Human thoughts and imaginations, as well as the dictates of conscience are just products of the operations of the physical material which is referred to commonly as the body. The activities of the brain, in John Searle’s observation, could only be reduced to four characteristics: awareness (i. e. “consciousness” in Searle’s terminology), projection of things (intentionality), sort through things (subjectivity), and the ability of the human brain to function (mental causation). These categories of the brain’s functions are observed purely through the physical substance of the human being.

Although Searle’s method of understanding the human mind is classical science, it nevertheless falls on several issues. If his scientific theory will be allowed to stand, Artificial Intelligence will stand. Indeed, the human brain is very much like the hard drive of a computer. As neurons in the human body, particularly in the brain, are healthily transmitting necessary and balanced chemicals, the mind will be healthy as it is the natural product of a brain which is in good physical shape.

What is observed and seen on the outside/surface are complete manifestations of what lies underneath, which, according to John Searle are the “micro-elements” that compose the actual appearance of anything (Searle 1984). The theory of cause and effect has had its influence on Searle’s understanding of the human mind. For example, water is simultaneously composed of oxygen and hydrogen. To the naked eye, water is just water. It is named “water. ” But if someone – a chemist perhaps – would analyze or sort through the composition of water, its true compositional elements would surface.

As a scientist/philosopher, and one that is faithful to his profession, Searle simplified or reduced to mere “physical” the properties of the human being. Mental activities, or what takes place in the brain (which is referred to often as “mind”) is realized there only as a result (caused) of the workings of neurons or the transmission of them to the brain. John Searle used an illustration, an experiment of thought; it was the analogy of Chinese Room.

What he tries to deduce from this illustration is the fact (according to him) that the healthy human brain is made up of right properties which in turn produces consciousness, projection of things (intentionality), subjectivity (able to sort through things), and mental causation (the ability of the human brain to function). The difference of the human brain from the computer is that the brain can intend or plan or cause things to happen, while computers, on the other hand, are syntactically and semantically programmed.

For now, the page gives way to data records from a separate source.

(** ** When a block is accepted *)

Lemma get_last_block_for_authority_returns s i refs :
  ds_recent_refs_by_authority s !! N.to_nat i = Some refs →
  (∀ r, r ∈ refs → is_Some (ds_recent_blocks s !! r)) →
  (∃ r b, ds_genesis s !! r = Some b ∧ br_author r = i) →
  ∃ b, DagState_get_last_block_for_authority s i = Ret b.
Proof.
  intros Hrefs Hin (r & b & Hr & Ha). unfold DagState_get_last_block_for_authority, index.
  rewrite Hrefs. simpl. destruct (bset_last refs) as [l|] eqn:El.
  - apply bset_last_Some in El as [[info Hl]%Hin _]. rewrite Hl. simpl. eauto.
  - destruct (filter (λ e, br_author e.1 = i) (bmap_list (ds_genesis s))) as [|[r' b'] l] eqn:Ef;
      [|simpl; eauto].
    assert ((r, b) ∈ filter (λ e, br_author e.1 = i) (bmap_list (ds_genesis s))) as Hf
      by (apply list_elem_of_filter; split; [done|by apply bmap_list_elem]).
    rewrite Ef in Hf. by apply not_elem_of_nil in Hf.
Qed.

(** With v3, the votes of the block can be counted. *)
Definition v3_ready s (block : VerifiedBlock) : Prop :=
  pc_enable_v3 (DagState_protocol_config s) = true →
  ∃ recent s1, foldM (update_children s (reference block))
                 (<[reference block := BlockInfo_new block]> (ds_recent_blocks s))
                 (b_ancestors block) = Ret recent ∧
               DagState_update_round_info s block = Ret s1.

Lemma v3_off_ready s block : pc_enable_v3 (DagState_protocol_config s) = false → v3_ready s block.
Proof. intros Hoff Hon. congruence. Qed.

Lemma update_round_info_transfer s (t : DagState S) block s1 :
  ds_context t = ds_context s → ds_last_commit t = ds_last_commit s →
  ds_round_info t = ds_round_info s →
  DagState_update_round_info s block = Ret s1 →
  DagState_update_round_info t block = Ret (set_round_info (ds_round_info s1) t).
Proof.
  intros Hc Hl Hr. unfold DagState_update_round_info, DagState_gc_round,
    DagState_calculate_gc_round, DagState_protocol_config, DagState_last_commit_round,
    DagState_committee. rewrite Hc, Hl, Hr.
  destruct (_ <=? _); [intros [= <-]; rewrite <- Hr; by destruct t|]. intros Hu.
  repeat (apply bind_Ret in Hu as (? & Ha & Hu); rewrite Ha; clear Ha; cbn [mbind M_bind]).
  destruct x5. repeat (apply bind_Ret in Hu as (? & Ha & Hu); rewrite Ha; clear Ha; cbn [mbind M_bind]).
  by injection Hu as <-.
Qed.

Lemma update_block_metadata_returns s block :
  v3_ready s block → ds_ok s → block_valid s block → b_round block < u32_max →
  ∃ s', DagState_update_block_metadata s block = Ret s'.
Proof.
  intros Hv3 Hok [Hv Ha] Hmax.
  destruct (index_member s _ _ (ok_refs_len s Hok) Ha) as [refs Hrefs].
  destruct (index_member s _ _ (eq_refl _) Ha) as [auth Hauth].
  destruct (clock_ok_add (DagState_committee s) (ds_threshold_clock s) (reference block))
    as (tc & advanced & Hclock); [apply Hok|apply Hok|done|done|].
  unfold DagState_update_block_metadata, index, index_update. simpl. rewrite Hrefs. simpl.
  set (s0 := set_recent_refs_by_authority _ _).
  assert (∃ recent infos, same_blocks (ds_recent_blocks s0) recent ∧
    (if pc_enable_v3 (DagState_protocol_config s)
     then recent ← foldM (update_children s0 (reference block)) (ds_recent_blocks s0)
                     (b_ancestors block);
          DagState_update_round_info (set_recent_blocks recent s0) block
     else Ret s0) = Ret (set_round_info infos (set_recent_blocks recent s0)))
    as (recent & infos & Hsame & Hmid).
  { unfold v3_ready in Hv3. destruct (pc_enable_v3 _).
    - destruct (Hv3 eq_refl) as (recent & s1 & Hr & Hs1). exists recent, (ds_round_info s1).
      split; [by eapply update_children_all_same|].
      change (foldM (update_children s0 (reference block)) (ds_recent_blocks s0) (b_ancestors block)
              = Ret recent) in Hr. rewrite Hr. cbn [mbind M_bind].
      by apply (update_round_info_transfer s).
    - by exists (ds_recent_blocks s0), (ds_round_info s0). }
  match goal with |- ∃ _, (?m ≫= _) = _ => change m with
    (if pc_enable_v3 (DagState_protocol_config s)
     then recent ← foldM (update_children s0 (reference block)) (ds_recent_blocks s0)
                     (b_ancestors block);
          DagState_update_round_info (set_recent_blocks recent s0) block
     else Ret s0) end. rewrite Hmid.
  cbn [mbind M_bind]. unfold DagState_committee in *. simpl. rewrite Hclock. simpl.
  rewrite list_lookup_insert_eq by (by eapply lookup_lt_Some). simpl.
  set (s1 := set_threshold_clock tc _).
  assert (∃ o, (if advanced then DagState_get_last_proposed_block s1 else Ret None) = Ret o)
    as [o ->].
  { destruct advanced; [|eauto]. unfold DagState_get_last_proposed_block.
    destruct (Context_is_validator (ds_context s1)) eqn:Hval; [|eauto].
    apply members_spec in Hval.
    destruct (index_member s (<[N.to_nat (b_author block) := {[reference block]} ∪ refs]>
      (ds_recent_refs_by_authority s)) (ctx_own_index (ds_context s1))) as [own Hown];
      [by rewrite length_insert, (ok_refs_len s Hok)|done|].
    destruct (get_last_block_for_authority_returns s1 (ctx_own_index (ds_context s1)) own)
      as [b ->]; [done| |by apply (ok_genesis_author s Hok)|simpl; eauto].
    intros r Hr. simpl. apply (fmap_is_Some bi_block). rewrite Hsame. apply fmap_is_Some. simpl.
    apply lookup_insert_is_Some'.
    apply list_lookup_insert_Some in Hown as [(Hi & <- & _)|(Hne & Hown)].
    - apply elem_of_union in Hr as [->%elem_of_singleton|Hr]; [by left|right].
      apply (ok_refs s Hok _ _ Hrefs) in Hr as [_ Hr]. by apply fmap_is_Some in Hr.
    - right. apply (ok_refs s Hok _ _ Hown) in Hr as [_ Hr]. by apply fmap_is_Some in Hr. }
  simpl. destruct (bset_last ({[reference block]} ∪ refs)) as [l|] eqn:El.
  - simpl. unfold Committee_authority, index. unfold DagState_committee in Hauth. simpl.
    rewrite Hauth. simpl. eauto.
  - apply bset_last_None in El. set_solver.
Qed.

(** This authority already has a block in the slot of [block]. *)
Definition own_slot_taken s (block : VerifiedBlock) : Prop :=
  b_author block = ctx_own_index (ds_context s) ∧
  ctx_skip_equivocation_validation (ds_context s) = false ∧
  ∃ b, ds_cached s (reference b) = Some b ∧ Slot_from (reference b) = Slot_from (reference block).

Definition own_slot_panic : panic :=
  Asserted "Block Rejected! Attempted to add block to own slot where block(s) already exists.".

Lemma own_slot_check s block :
  ds_ok s →
  (own_slot_taken s block ∧ check_own_slot s (reference block) = Panic own_slot_panic) ∨
  (¬ own_slot_taken s block ∧ check_own_slot s (reference block) = Ret tt).
Proof.
  intros Hok. unfold own_slot_taken, check_own_slot. simpl.
  destruct (N.eqb_spec (b_author block) (ctx_own_index (ds_context s))) as [Ho|Ho].
  - destruct (get_uncommitted_blocks_at_slot_spec s (Slot_from (reference block)) Hok)
      as (l & -> & _ & Hl). simpl.
    destruct (ctx_skip_equivocation_validation (ds_context s)); simpl.
    + right. split; [naive_solver|done].
    + destruct l as [|b l].
      * right. split; [|done]. intros (_ & _ & b & Hb). apply Hl in Hb.
        by apply not_elem_of_nil in Hb.
      * left. split; [|done]. split_and!; [done..|]. exists b. apply Hl. by left.
  - right. split; [naive_solver|done].
Qed.

Lemma accept_block_outcome s block :
  ds_ok s → v3_ready s block →
  block_valid s block → 0 < b_round block → b_round block < u32_max →
  (is_Some (ds_block s (reference block)) ∧ DagState_accept_block s block = Ret s) ∨
  (ds_block s (reference block) = None ∧ own_slot_taken s block ∧
   DagState_accept_block s block = Panic own_slot_panic) ∨
  (ds_block s (reference block) = None ∧ ¬ own_slot_taken s block ∧
   ∃ s', DagState_accept_block s block = Ret s' ∧ ds_ok s' ∧
         ∀ r, ds_block s' r = if decide (r = reference block) then Some block else ds_block s r).
Proof.
  intros Hok Hv3 Hval Hpos Hmax.
  assert (∃ a, Committee_authority (DagState_committee s) (b_author block) = Ret a) as [a Ha].
  { destruct (index_member s _ _ (eq_refl _) (proj2 Hval)) as [a Ha].
    exists a. by apply index_Ret. }
  destruct (DagState_accept_block s block) as [s'|p|] eqn:Hacc;
    [pose proof (accept_block_spec s block s' Hok Hval Hacc) as (Hok' & _ & _ & Hb)|..];
    unfold DagState_accept_block in Hacc;
    (destruct (N.eqb_spec (b_round block) 0); [lia|]);
    rewrite contains_block_spec in Hacc by (done || apply Hval); simpl in Hacc;
    destruct (ds_block s (reference block)) as [b|] eqn:Hnone; simpl in Hacc; simplify_eq;
    try (left; by split); right;
    rewrite Ha in Hacc; simpl in Hacc;
    destruct (own_slot_check s block Hok) as [[Ht Hchk]|[Ht Hchk]]; rewrite Hchk in Hacc;
    simpl in Hacc; simplify_eq; try (left; by split).
  - right. split_and!; [done..|]. exists s'. split_and!; [done..|]. intros r. rewrite Hb.
    destruct (decide (r = reference block)) as [->|].
    + by rewrite decide_True.
    + rewrite decide_False; [done|naive_solver].
  - destruct (update_block_metadata_returns s block) as [s1 Hs1]; [done..|].
    by rewrite Hs1 in Hacc.
  - destruct (update_block_metadata_returns s block) as [s1 Hs1]; [done..|].
    by rewrite Hs1 in Hacc.
Qed.

(** C18: Every outcome of [accept_block] on a valid block, on the path without
    v3: a known block changes nothing; a second block of this authority in one
    of its own slots panics; any other block is accepted, keeps the invariant,
    and extends the map of blocks by exactly itself. *)
Theorem DagState_accept_block_outcome s block :
  ds_ok s → pc_enable_v3 (DagState_protocol_config s) = false →
  block_valid s block → 0 < b_round block → b_round block < u32_max →
  (is_Some (ds_block s (reference block)) ∧ DagState_accept_block s block = Ret s) ∨
  (ds_block s (reference block) = None ∧ own_slot_taken s block ∧
   DagState_accept_block s block = Panic own_slot_panic) ∨
  (ds_block s (reference block) = None ∧ ¬ own_slot_taken s block ∧
   ∃ s', DagState_accept_block s block = Ret s' ∧ ds_ok s' ∧
         ∀ r, ds_block s' r = if decide (r = reference block) then Some block else ds_block s r).
Proof. intros Hok Hv3. by apply accept_block_outcome, v3_off_ready. Qed.

(** ** Refinement *)

(** Every operation of a run is valid in the state it runs in. *)
Fixpoint ops_valid s (ops : list DagOp) : Prop :=
  match ops with
  | [] => True
  | op :: ops => op_valid s op ∧ ∀ s', run_op s op = Ret s' → ops_valid s' ops
  end.

Lemma spec_run_ext ops f g r :
  (∀ r, f r = g r) → foldl spec_step f ops r = foldl spec_step g ops r.
Proof.
  revert f g. induction ops as [|op ops IH]; intros f g Hfg; simpl; [done|].
  apply IH. intros r'. unfold spec_step. destruct op; rewrite ?Hfg; done.
Qed.

Lemma run_ops_spec ops s s' :
  ds_ok s → ops_valid s ops → foldM run_op s ops = Ret s' →
  ds_ok s' ∧ ds_context s' = ds_context s ∧
  ∀ r, ds_block s' r = foldl spec_step (ds_block s) ops r.
Proof.
  revert s. induction ops as [|op ops IH]; intros s Hok Hval Hrun; simpl in Hrun;
    [by simplify_eq|].
  destruct Hval as [Hop Hops]. apply bind_Ret in Hrun as (s1 & Hs1 & Hrun).
  destruct (run_op_spec s op s1 Hok Hop Hs1) as (Hok1 & Hctx & _ & Hb1).
  destruct (IH s1 Hok1 (Hops s1 Hs1) Hrun) as (Hok' & Hctx' & Hb').
  split_and!; [done|congruence|]. intros r. rewrite Hb'. simpl. by apply spec_run_ext.
Qed.

(** C12: The DAG state refines a map from references to blocks that only grows by
    acceptance: after any run of operations (acceptance, flush with eviction,
    commit and inclusion marks, commits, votes, scoring) the invariant holds,
    [get_blocks] reads that map through genesis, cache and store, and
    [contains_blocks], with its shortcut for rounds above the cache, answers
    whether a reference is in it. *)
Theorem DagState_refines_block_map s ops s' refs :
  ds_ok s → ops_valid s ops → foldM run_op s ops = Ret s' →
  (∀ r, r ∈ refs → br_author r ∈ members (DagState_committee s)) →
  ds_ok s' ∧
  DagState_get_blocks s' refs = Ret (foldl spec_step (ds_block s) ops <$> refs) ∧
  DagState_contains_blocks s' refs =
    Ret ((λ r, bool_decide (is_Some (foldl spec_step (ds_block s) ops r))) <$> refs).
Proof.
  intros Hok Hval Hrun Hrefs.
  destruct (run_ops_spec ops s s' Hok Hval Hrun) as (Hok' & Hctx & Hb).
  split; [done|]. split.
  - rewrite get_blocks_spec by apply Hok'. f_equal. apply list_fmap_ext. intros ???. apply Hb.
  - rewrite contains_blocks_spec; [|done|unfold DagState_committee; by rewrite Hctx].
    f_equal. apply list_fmap_ext. intros ???. by rewrite Hb.
Qed.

And so, for Searle, the brain is still far too different from a computer machine.

The computer can only be used as a metaphor to describe the workings of the brain. The brain, unlike the computer machine, is a human organ. As to the statement made by John Searle in the last part of his book (Mind, Brains, and Science), although there are some truths to it, it is nonetheless not 100% true. We may physically perceive our surroundings, but in some ways, we misinterpret many workings outside of ourselves. We even misunderstand ourselves most of the times. That’s why we consult doctors or experts in many fields.

At times, and it is not rare, there are unimaginable mistakes committed by these so-called experts. These are proofs enough to make us consider outside source to help us sort through the human mind – outside of ourselves and bigger than us. To use the computer machine analogy, we may need the one who created us (if there really is such a being. Anyway, this is just hypothetical suggestion along with many other hypothetical theories – including John Searle’s Mind, Brains, and Science. Works cited: Searle, John. 1984. Mind, Brains, and Science. Published By: Harvard University Press.